Share your dilemmas and get honest opinions from other Mumsnetters.

To miss my sisters hen weekend?

68 replies

hockeypuck · 12/04/2008 20:22

Another day, another sisters wedding thread by me (for which i apologise).

To cut a very long story short, my sister said I was too fat and ugly to be her bridesmaid, we fell out, I forgave her (without apology) and just got on with planning to go to her wedding. DD is her bridesmaid along with 3 adult friends of hers. She has asked me to do a reading, I don't want to but am doing so to keep the peace. (My thinking is that in ten years time will I care more that I did a reading I didn't want to do and kept a decent relationship with my only relative, or that I created a scene by saying no and ruined the relationship). Sorry to bore anyone who read all this in the autumn!

Anyhoo. I'm currently studying for an MSc with a view to applying for a PhD (if I get a distinction in this MSc). I have 2 part time jobs, a wonderful DH and 2 awesome DCs (age 5 and 1). I am a very very very busy lady.

The wedding is on 17th May. I have deadlines and exams on 29th April and 12th and 13th May. I don't much time to study looking after the DCs full time and working in the evenings, so if I get any child free time I need to get my nose in the books and work my ass off. It's working so far, I am on course for a good grade.

However, my sisters hen weekend is booked for 25-27th April. It will be full of her friends who I do not know at all. Knowing that I would be busy with studies and children and knowing that they are all friends and do not know me, I have opted to just go for the lunch of the hen weekend, thinking a couple of hours out from studying was manageable and still showing my face.

However, with these deadlines and all my other commitments (which for the majority of the time feel like far more than I can manage and have me in tears). I just don't think I have the time to do the lunch out thing. Her bridesmaids have changed the venue, so I would have a 3 hour drive on my own each way, with a 3 hour lunch in the middle. Meaning a minimum of 9 hours away from the books.

At this stage, with the exams so close, I just don't feel like I can justify that much time away from studying. When I do get free time I try and spend it with the DCs and they really haven't suffered from my studying because I make more of the time we do have together. I jus tthink if I spend a whole day out, then that takes time away from them as well as the next day I'd have to be in the library all day.
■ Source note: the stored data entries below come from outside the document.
(* ===== verification/Slmp.v ===== *)
(** * The SLMP sender

    Model of [lib/fpspin/slmp.c]: sending a message as a train of UDP
    datagrams with a window of acknowledged packets. The sockets and the clock
    are scripts of the results of the successive system calls; the datagrams
    handed to [sendto] are recorded. *)

From S2P Require Import Prelude.

Local Open Scope fpspin_scope.

(** ** Constants and headers ([fpspin.h]) *)

Definition MKEOM : Z := 0x8000.
Definition MKSYN : Z := 0x4000.
Definition MKACK : Z := 0x2000.
Definition EOM (flags : Z) : bool := negb (Z.land flags MKEOM =? 0).
Definition SYN (flags : Z) : bool := negb (Z.land flags MKSYN =? 0).
Definition ACK (flags : Z) : bool := negb (Z.land flags MKACK =? 0).

Definition SLMP_PAYLOAD_SIZE : Z := 1462.

(** [slmp_hdr_t]: packed, all fields in network order. *)
Definition SLMP_HDR_LEN : nat := 10.
Definition slmp_hdr (flags msg_id pkt_off : Z) : list Z :=
  le_split 2 (bswap16 flags) ++ le_split 4 (bswap32 msg_id) ++ le_split 4 (bswap32 pkt_off).

Record slmp_sock_t := mk_slmp_sock {
  wnd_sz : Z;
  align : Z;
  fc_us : Z;
  num_threads : Z;
}.

(** ** The system *)

Inductive recv_result :=
| RcvAgain                  (* EAGAIN / EWOULDBLOCK *)
| RcvErr
| RcvData (bytes : list Z).

Inductive send_result := SndOk | SndAgain | SndErr.

(** Scripts of the results of [recvfrom] (nothing arrives after its end), of
    [sendto] (succeeds after its end), of the clock in microseconds, and the
    datagrams sent so far. *)
Record world := mk_world {
  w_recv : list recv_result;
  w_send : list send_result;
  w_clock : list Z;
  w_sent : list (list Z);
}.

(** The clock script ran out: no statement about the rest of the run. *)
Definition CLOCK_END : Z := -1000.

Definition recvfrom : M world recv_result := fun w =>
  match w_recv w with
  | [] => (Ok RcvAgain, w)
  | r :: rs => (Ok r, mk_world rs (w_send w) (w_clock w) (w_sent w))
  end.

Definition sendto (pkt : list Z) : M world send_result := fun w =>
  match w_send w with
  | [] => (Ok SndOk, mk_world (w_recv w) [] (w_clock w) (w_sent w ++ [pkt]))
  | r :: rs =>
      (Ok r, mk_world (w_recv w) rs (w_clock w)
               (match r with SndOk => w_sent w ++ [pkt] | _ => w_sent w end))
  end.

Definition gettimeofday : M world Z := fun w =>
  match w_clock w with
  | [] => (Err CLOCK_END, w)
  | t :: ts => (Ok t, mk_world (w_recv w) (w_send w) ts (w_sent w))
  end.

(** ** The sender *)

Definition slmp_socket (sock : slmp_sock_t) (wnd_sz_ align_ fc_us_ num_threads_ : Z)
    : Z * slmp_sock_t :=
  if num_threads_ <=? 0 then (-1, sock)
  else if wnd_sz_ <? 0 then (-1, sock)
  else (0, mk_slmp_sock wnd_sz_ align_ fc_us_ num_threads_).

(** [recvfrom] into a [slmp_hdr_t] truncates longer datagrams. *)
Fixpoint drain_ack (to_expect : nat) (acked : Z) : M world Z :=
  match to_expect with
  | O => sret acked
  | S to_expect' =>
      let! r := recvfrom in
      match r with
      | RcvAgain => sret acked
      | RcvErr => sret (-1)
      | RcvData bytes =>
          if negb (Nat.min (length bytes) SLMP_HDR_LEN =? SLMP_HDR_LEN)%nat then sret (-1)
          else
            let flags := bswap16 (le_combine (take 2 bytes)) in
            if negb (ACK flags) then sret (-1) else drain_ack to_expect' (acked + 1)
      end
  end.

(** The loop of [drain_ack_timeout]: every round reads the clock, so the
    rounds are bounded by the clock script. *)
Fixpoint drain_rounds (fuel : nat) (to_expect acked deadline : Z) (need_all : bool) : M world Z :=
  match fuel with
  | O => serr CLOCK_END
  | S fuel' =>
      if acked <? to_expect then
        let! v := drain_ack 1 0 in
        if v <? 0 then sret v
        else if (v =? 0) && negb (acked =? 0) && negb need_all then sret acked
        else
          let! now := gettimeofday in
          if now >? deadline then sret (acked + v)
          else drain_rounds fuel' to_expect (acked + v) deadline need_all
      else sret acked
  end.

Definition drain_ack_timeout (to_expect : Z) (need_all : bool) (timeout : Z) : M world Z :=
  if to_expect =? 0 then sret 0
  else
    let! start := gettimeofday in
    let! fuel := sget (fun w => S (length (w_clock w))) in
    drain_rounds fuel to_expect 0 (start + timeout) need_all.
What I want to know really is people's opinion. Would it look really bad if I didn't go and explained all this to my sister? A straw poll seems the best way to see how people might react.

Thanks for the time!!!!

OP posts:
chipmonkey · 13/04/2008 01:18

no, YANBU at all! Sorry, but your sister sounds horrible! Most people wouldn't even have forgiven her for a comment like that, you are far too nice!

hockeypuck · 23/04/2008 10:56

Little update!

Phoned my sister last night and said "Is this a good time? I'm phoning to say I'm so sorry that I'm not going to be able to come to your hen weekend lunch on Saturday. I have an exam on Monday and I can't justify 5 hours or more in the car and a long lunch if I'm going to study for it".
She said "It is not 5 hours!!! Anyway, I'm not talking to you any more, you'd better phone X (the bridesmaid sorting it out) and apologise for wasting her time. Goodbye" and hung up on me before I could say a word.

I'm absolutely furious with her about this now. How dare she respond like that!!!

I then phoned my mum and explained that I wasn't going and her opinion is that I should put it before studying and go. She said the studying is just an excuse. I replied that it's not I have an exam on Monday and then ended the call before I got angry with her as well, because it's not like she has EVER looked after the children in the last 6 years, or had them for me every now and then so I can study this year.

I'm now left abolutely furious about both of their attitudes and at this present moment in time have no inclination to actually go to the wedding at all (although I obviously will and I'm just feeling like not going).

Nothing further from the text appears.